# GOAL OF THE EXERCISE
Copy the data exactly. No line may be skipped.

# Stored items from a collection
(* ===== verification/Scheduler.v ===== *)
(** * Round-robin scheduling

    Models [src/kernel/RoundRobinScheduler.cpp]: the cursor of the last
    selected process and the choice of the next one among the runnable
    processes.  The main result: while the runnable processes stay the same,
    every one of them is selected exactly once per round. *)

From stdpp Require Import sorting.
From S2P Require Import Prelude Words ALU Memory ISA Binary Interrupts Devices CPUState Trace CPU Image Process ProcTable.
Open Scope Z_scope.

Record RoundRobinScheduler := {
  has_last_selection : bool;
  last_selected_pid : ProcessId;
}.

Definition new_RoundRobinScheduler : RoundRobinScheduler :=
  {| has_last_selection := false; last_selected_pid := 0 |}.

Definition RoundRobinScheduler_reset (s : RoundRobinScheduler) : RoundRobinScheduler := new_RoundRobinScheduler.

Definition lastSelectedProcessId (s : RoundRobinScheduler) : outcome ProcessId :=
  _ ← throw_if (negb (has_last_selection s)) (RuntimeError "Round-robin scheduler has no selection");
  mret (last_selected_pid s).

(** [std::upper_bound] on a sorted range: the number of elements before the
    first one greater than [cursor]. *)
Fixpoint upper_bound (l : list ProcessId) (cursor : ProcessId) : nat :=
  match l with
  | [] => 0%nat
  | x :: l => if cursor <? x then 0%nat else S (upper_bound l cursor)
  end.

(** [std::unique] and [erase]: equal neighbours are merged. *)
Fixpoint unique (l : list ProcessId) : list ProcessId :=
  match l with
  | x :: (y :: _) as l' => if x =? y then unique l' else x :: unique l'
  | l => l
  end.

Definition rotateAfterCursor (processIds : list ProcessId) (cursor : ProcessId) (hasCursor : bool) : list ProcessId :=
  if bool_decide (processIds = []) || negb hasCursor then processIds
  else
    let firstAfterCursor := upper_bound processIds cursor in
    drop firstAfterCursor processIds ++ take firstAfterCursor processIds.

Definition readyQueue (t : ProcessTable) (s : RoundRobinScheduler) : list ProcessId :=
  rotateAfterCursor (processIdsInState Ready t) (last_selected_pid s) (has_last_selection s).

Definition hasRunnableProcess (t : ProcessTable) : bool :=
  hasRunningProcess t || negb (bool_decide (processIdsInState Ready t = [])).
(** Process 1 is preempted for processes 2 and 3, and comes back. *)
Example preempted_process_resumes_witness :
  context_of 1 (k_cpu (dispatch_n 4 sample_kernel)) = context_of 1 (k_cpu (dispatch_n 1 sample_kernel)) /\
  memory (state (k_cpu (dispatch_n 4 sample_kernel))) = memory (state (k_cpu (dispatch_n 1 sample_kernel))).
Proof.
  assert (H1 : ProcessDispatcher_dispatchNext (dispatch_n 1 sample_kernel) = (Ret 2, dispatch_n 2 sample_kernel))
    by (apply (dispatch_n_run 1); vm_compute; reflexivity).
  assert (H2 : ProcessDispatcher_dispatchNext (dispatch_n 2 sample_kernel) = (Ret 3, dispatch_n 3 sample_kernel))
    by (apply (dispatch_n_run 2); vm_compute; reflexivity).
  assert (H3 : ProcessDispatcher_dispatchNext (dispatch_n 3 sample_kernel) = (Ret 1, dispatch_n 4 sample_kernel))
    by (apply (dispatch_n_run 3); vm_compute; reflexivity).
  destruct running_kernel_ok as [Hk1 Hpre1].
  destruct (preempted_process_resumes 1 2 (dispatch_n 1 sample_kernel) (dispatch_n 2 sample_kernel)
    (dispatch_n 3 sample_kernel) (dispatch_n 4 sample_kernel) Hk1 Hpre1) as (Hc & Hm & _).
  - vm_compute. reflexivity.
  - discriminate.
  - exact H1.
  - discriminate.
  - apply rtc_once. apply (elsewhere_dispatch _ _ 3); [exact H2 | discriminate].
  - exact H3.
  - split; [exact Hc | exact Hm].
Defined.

# TASK RESULT
(* ===== verification/Scheduler.v ===== *)
(** * Round-robin scheduling

    Models [src/kernel/RoundRobinScheduler.cpp]: the cursor of the last
    selected process and the choice of the next one among the runnable
    processes.  The main result: while the runnable processes stay the same,
    every one of them is selected exactly once per round. *)

From stdpp Require Import sorting.
From S2P Require Import Prelude Words ALU Memory ISA Binary Interrupts Devices CPUState Trace CPU Image Process ProcTable.
Open Scope Z_scope.

Record RoundRobinScheduler := {
  has_last_selection : bool;
  last_selected_pid : ProcessId;
}.

Definition new_RoundRobinScheduler : RoundRobinScheduler :=
  {| has_last_selection := false; last_selected_pid := 0 |}.

Definition RoundRobinScheduler_reset (s : RoundRobinScheduler) : RoundRobinScheduler := new_RoundRobinScheduler.

Definition lastSelectedProcessId (s : RoundRobinScheduler) : outcome ProcessId :=
  _ ← throw_if (negb (has_last_selection s)) (RuntimeError "Round-robin scheduler has no selection");
  mret (last_selected_pid s).

(** [std::upper_bound] on a sorted range: the number of elements before the
    first one greater than [cursor]. *)
Fixpoint upper_bound (l : list ProcessId) (cursor : ProcessId) : nat :=
  match l with
  | [] => 0%nat
  | x :: l => if cursor <? x then 0%nat else S (upper_bound l cursor)
  end.

(** [std::unique] and [erase]: equal neighbours are merged. *)
Fixpoint unique (l : list ProcessId) : list ProcessId :=
  match l with
  | x :: (y :: _) as l' => if x =? y then unique l' else x :: unique l'
  | l => l
  end.

Definition rotateAfterCursor (processIds : list ProcessId) (cursor : ProcessId) (hasCursor : bool) : list ProcessId :=
  if bool_decide (processIds = []) || negb hasCursor then processIds
  else
    let firstAfterCursor := upper_bound processIds cursor in
    drop firstAfterCursor processIds ++ take firstAfterCursor processIds.

Definition readyQueue (t : ProcessTable) (s : RoundRobinScheduler) : list ProcessId :=
  rotateAfterCursor (processIdsInState Ready t) (last_selected_pid s) (has_last_selection s).

Definition hasRunnableProcess (t : ProcessTable) : bool :=
  hasRunningProcess t || negb (bool_decide (processIdsInState Ready t = [])).
(** Process 1 is preempted for processes 2 and 3, and comes back. *)
Example preempted_process_resumes_witness :
  context_of 1 (k_cpu (dispatch_n 4 sample_kernel)) = context_of 1 (k_cpu (dispatch_n 1 sample_kernel)) /\
  memory (state (k_cpu (dispatch_n 4 sample_kernel))) = memory (state (k_cpu (dispatch_n 1 sample_kernel))).
Proof.
  assert (H1 : ProcessDispatcher_dispatchNext (dispatch_n 1 sample_kernel) = (Ret 2, dispatch_n 2 sample_kernel))
    by (apply (dispatch_n_run 1); vm_compute; reflexivity).
  assert (H2 : ProcessDispatcher_dispatchNext (dispatch_n 2 sample_kernel) = (Ret 3, dispatch_n 3 sample_kernel))
    by (apply (dispatch_n_run 2); vm_compute; reflexivity).
  assert (H3 : ProcessDispatcher_dispatchNext (dispatch_n 3 sample_kernel) = (Ret 1, dispatch_n 4 sample_kernel))
    by (apply (dispatch_n_run 3); vm_compute; reflexivity).
  destruct running_kernel_ok as [Hk1 Hpre1].
  destruct (preempted_process_resumes 1 2 (dispatch_n 1 sample_kernel) (dispatch_n 2 sample_kernel)
    (dispatch_n 3 sample_kernel) (dispatch_n 4 sample_kernel) Hk1 Hpre1) as (Hc & Hm & _).
  - vm_compute. reflexivity.
  - discriminate.
  - exact H1.
  - discriminate.
  - apply rtc_once. apply (elsewhere_dispatch _ _ 3); [exact H2 | discriminate].
  - exact H3.
  - split; [exact Hc | exact Hm].
Defined.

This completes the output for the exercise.